Andrew Skodol, M.D. was the chair of the DSM-5 PD work group. He discussed these problems at the American Psychiatric Association Annual Meeting on May 18th, 2013. Topping the list of problems are the lack of empirical support and the non-specificity of diagnostic criteria, making accurate diagnosis very difficult. Indeed, clinicians often avoid making a PD diagnosis, using "Diagnosis Deferred" or "Personality Disorder NOS." In fact, PDNOS is the most frequently diagnosed Personality Disorder! Other significant problems included extensive co-occurrence with other personality disorders and with other categories of disorders; extreme heterogeneity; arbitrary diagnostic thresholds, and limited clinical utility. The proposed dimensional model, described below, aspires to eliminate many of these difficulties.

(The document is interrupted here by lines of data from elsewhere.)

(* ===== verification/Handshake.v ===== *)
(** The handshake in front of every link: src/crates/node/src/transport.rs.

    The two sides run concurrently over one TCP connection.  Each is a
    process that writes bytes, reads an exact number of bytes or ends; the
    connection is a queue of bytes in each direction.  The Noise handshake is
    a library: [NoiseHandshake] states the pattern's message flow and that the
    third message proves the key. *)

From S2P Require Import Prelude Words Protocol Transport.

Local Open Scope Z_scope.

(** ** Processes on a connection *)

(** [Put] is [write_all], [Get] is [read_exact]; a failing read ends the
    process, as every [?] of the handshake does. *)
Inductive link (A : Type) :=
| Done (r : result IoError A)
| Put (bytes : list Z) (k : link A)
| Get (n : nat) (k : list Z → link A).
Arguments Done {A} _.
Arguments Put {A} _ _.
Arguments Get {A} _ _.

Fixpoint link_bind {A B} (f : A → link B) (p : link A) : link B :=
  match p with
  | Done (Ok a) => f a
  | Done (Err e) => Done (Err e)
  | Put bytes k => Put bytes (link_bind f k)
  | Get n k => Get n (λ out, link_bind f (k out))
  end.

#[export] Instance link_mret : MRet link := λ A a, Done (Ok a).
#[export] Instance link_mbind : MBind link := λ A B f p, link_bind f p.

(** A fallible call that touches no stream. *)
Definition lift_io {A} (r : result IoError A) : link A := Done r.

(** One step of a process with the bytes it has received; [closed] says that
    its peer has dropped the stream. *)
Definition advance {A} (closed : bool) (p : link A) (input : list Z) :
    option (link A * list Z * list Z) :=
  match p with
  | Done _ => None
  | Put bytes k => Some (k, input, bytes)
  | Get n k =>
      match read_exact n input with
      | Ok (out, input) => Some (k out, input, [])
      | Err e => if closed then Some (Done (Err e), input, []) else None
      end
  end.

(** A process that failed drops its stream. *)
Definition hung_up {A} (p : link A) : bool := match p with Done (Err _) => true | _ => false end.

Record Duplex (A B : Type) := mkDuplex {
  dx_left : link A;
  dx_to_right : list Z;
  dx_to_left : list Z;
  dx_right : link B;
}.
Arguments mkDuplex {A B} _ _ _ _.
Arguments dx_left {A B} _.
Arguments dx_to_right {A B} _.
Arguments dx_to_left {A B} _.
Arguments dx_right {A B} _.

Inductive dstep {A B} : Duplex A B → Duplex A B → Prop :=
| dstep_left p lr rl q p' rl' out :
    advance (hung_up q) p rl = Some (p', rl', out) →
    dstep (mkDuplex p lr rl q) (mkDuplex p' (lr ++ out) rl' q)
| dstep_right p lr rl q q' lr' out :
    advance (hung_up p) q lr = Some (q', lr', out) →
    dstep (mkDuplex p lr rl q) (mkDuplex p lr' (rl ++ out) q').

(** The schedule that favours the left side. *)
Fixpoint run_duplex {A B} (fuel : nat) (d : Duplex A B) : Duplex A B :=
  match fuel with
  | O => d
  | S fuel =>
      match advance (hung_up (dx_right d)) (dx_left d) (dx_to_left d) with
      | Some (p, rl, out) => run_duplex fuel (mkDuplex p (dx_to_right d ++ out) rl (dx_right d))
      | None =>
          match advance (hung_up (dx_left d)) (dx_right d) (dx_to_right d) with
          | Some (q, lr, out) => run_duplex fuel (mkDuplex (dx_left d) lr (dx_to_left d ++ out) q)
          | None => d
          end
      end
  end.

Lemma run_duplex_steps {A B} fuel (d : Duplex A B) : rtc dstep d (run_duplex fuel d).
Proof.
  revert d. induction fuel as [|fuel IH]; intros [p lr rl q]; [done|]. cbn.
  destruct (advance _ p rl) as [[[p' rl'] out]|] eqn:Hl.
  { eapply rtc_l; [by apply dstep_left|apply IH]. }
  destruct (advance _ q lr) as [[[q' lr'] out]|] eqn:Hr; [|done].
  eapply rtc_l; [by apply dstep_right|apply IH].
Qed.

(** *** Schedules do not matter *)

Lemma read_exact_more n input more out rest :
  read_exact n input = Ok (out, rest) → read_exact n (input ++ more) = Ok (out, rest ++ more).
Proof.
  unfold read_exact. destruct (Nat.leb_spec n (length input)); [|done]. intros [= <- <-].
  destruct (Nat.leb_spec n (length (input ++ more))) as [_|Hlt]; [|rewrite length_app in Hlt; lia].
  by rewrite take_app_le, drop_app_le.
Qed.

(** More bytes from a peer that still runs change nothing. *)
Lemma advance_app {A} closed (p : link A) input more p' input' out :
  advance false p input = Some (p', input', out) →
  advance closed p (input ++ more) = Some (p', input' ++ more, out).
Proof.
  destruct p as [r|bytes k|n k]; cbn; [done|by intros [= <- <- <-]|].
  destruct (read_exact n input) as [[o rest]|] eqn:Hr; [|done]. intros [= <- <- <-].
  by rewrite (read_exact_more _ _ more _ _ Hr).
Qed.

(** A process that moves had not failed. *)
Lemma advance_runs {A} closed (p : link A) input x : advance closed p input = Some x → hung_up p = false.
Proof. by destruct p as [[]| |]. Qed.

Lemma dstep_locally_confluent {A B} : locally_confluent (@dstep A B).
Proof.
  assert (∀ (p : link A) lr rl (q : link B) p' rl' out q' lr' out',
    advance (hung_up q) p rl = Some (p', rl', out) → advance (hung_up p) q lr = Some (q', lr', out') →
    ∃ d, dstep (mkDuplex p' (lr ++ out) rl' q) d ∧ dstep (mkDuplex p lr' (rl ++ out') q') d) as Hcross.
  { intros p lr rl q p' rl' out q' lr' out' Hp Hq.
    rewrite (advance_runs _ _ _ _ Hq) in Hp. rewrite (advance_runs _ _ _ _ Hp) in Hq.
    exists (mkDuplex p' (lr' ++ out) (rl' ++ out') q'). split.
    - apply dstep_right. by apply advance_app.
    - apply dstep_left. by apply advance_app. }
  intros x y1 y2 H1 H2. destruct H1 as [p lr rl q p' rl' out H1|p lr rl q q' lr' out H1];
    inversion H2 as [? ? ? ? ? ? ? H2' |? ? ? ? ? ? ? H2']; subst.
  - simplify_eq. by eexists.
  - destruct (Hcross _ _ _ _ _ _ _ _ _ _ H1 H2') as (d & ? & ?). exists d. split; by apply rtc_once.
  - destruct (Hcross _ _ _ _ _ _ _ _ _ _ H2' H1) as (d & ? & ?). exists d. split; by apply rtc_once.
  - simplify_eq. by eexists.
Qed.

(** Every step shortens one of the two processes. *)
Lemma sn_left_done {A B} r (q : link B) lr rl : sn dstep (mkDuplex (A := A) (Done r) lr rl q).
Proof.
  assert (∀ r' lr rl, sn dstep (mkDuplex (A := A) (B := B) (Done r) lr rl (Done r'))) as Hbase.
  { intros ???. constructor. intros d Hd. inversion Hd; subst; done. }
  revert lr rl. induction q as [r'|bytes k IH|n k IH]; intros lr rl; [apply Hbase|..];
    constructor; intros d Hd; inversion Hd as [|? ? ? ? ? ? ? Hq]; subst; [done|..|done|]; cbn in Hq.
  - simplify_eq. apply IH.
  - destruct (read_exact n lr) as [[o rest]|]; [simplify_eq; apply IH|].
    destruct r; simplify_eq. apply Hbase.
Qed.

Lemma dstep_sn {A B} (d : Duplex A B) : sn dstep d.
Proof.
  destruct d as [p lr rl q]. revert lr rl q.
  induction p as [r|bytes k IH|n k IH]; intros lr rl q; [apply sn_left_done|..];
    revert lr rl; induction q as [r'|bytes' k' IHq|n' k' IHq]; intros lr rl;
    constructor; intros d Hd; inversion Hd as [? ? ? ? ? ? ? Hp|? ? ? ? ? ? ? Hq]; subst;
    repeat (case_match || simplify_eq || cbn in *); auto using sn_left_done.
Qed.

(** Whatever the schedule, the two sides end in the same state. *)
Lemma dstep_confluent {A B} : confluent (@dstep A B).
Proof. apply locally_confluent_confluent; [apply dstep_sn|apply dstep_locally_confluent]. Qed.

Lemma duplex_outcome {A B} (d d' d'' : Duplex A B) :
  rtc dstep d d' → nf dstep d' → rtc dstep d d'' → rtc dstep d'' d'.
Proof.
  intros Hd' Hnf Hd''. destruct (dstep_confluent d d' d'' Hd' Hd'') as (z & H1 & H2).
  by apply rtc_nf in H1 as ->.
Qed.

(** *** What a process has heard *)

(** The process ends with [a] after reading exactly these bytes. *)
Fixpoint accepts {A} (p : link A) (heard : list Z) (a : A) : Prop :=
  match p with
  | Done (Ok a') => heard = [] ∧ a' = a
  | Done (Err _) => False
  | Put _ k => accepts k heard a
  | Get n k => ∃ out rest, heard = out ++ rest ∧ length out = n ∧ accepts (k out) rest a
  end.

The Alternative DSM-5 Model for Personality Disorders

Located in Section III, Emerging Measures and Models, is the alternative DSM-5 model for diagnosing PDs. It is expected that some version of this model will eventually replace the current categorical model. There are two primary criteria (along with the usual requirement of stability across time, person, and place):

1) Personality functioning
a. Impairment in personality functioning is rated along a continuum. Moderate or greater impairment is required for diagnosis of PD
i. 0 = little to no impairment
ii. 1 = some impairment
iii. 2 = moderate impairment
iv. 3 = severe impairment
v. 4 = extreme impairment

b. Four elements of personality functioning are identified with descriptive charts to evaluate degree of impairment:
i. Identity
ii. Self-direction
iii. Empathy
iv. Intimacy

2) Pathological personality traits (one or more)
a. Derived from the well documented 5-factor Model of Personality (FFM) and Personality Psychopathology Five (PSY-5).
b. Below are the five broad trait domains containing 25 specific personality trait facets. They can be assessed with several psychometric tests.
i. Negative affectivity (vs. emotional stability)
ii. Detachment (vs. extraversion)
iii. Antagonism (vs. agreeableness)
iv. Disinhibition (vs. conscientiousness)
v. Psychoticism (vs. lucidity)

In the alternative model, only six specific personality disorders are listed, compared to the current ten. These are antisocial, avoidant, borderline, narcissistic, obsessive-compulsive, and schizotypal. The remaining four did not make the cut due to lack of research evidence to support inclusion (schizoid, paranoid, histrionic, dependent). However, with this new dimensional method, it is now possible to diagnose a personality disorder based on traits (Personality Disorder- Trait Specified). Another useful feature of this model is that it can be used to assess personality functioning and traits, regardless of whether or not a personality disorder is suspected. This increases the clinical utility of the model because it helps clinicians to identify areas of relative strengths. Recent research indicates it is beneficial to identify resiliency as this information facilitates the selection of appropriate therapeutic interventions and strategies.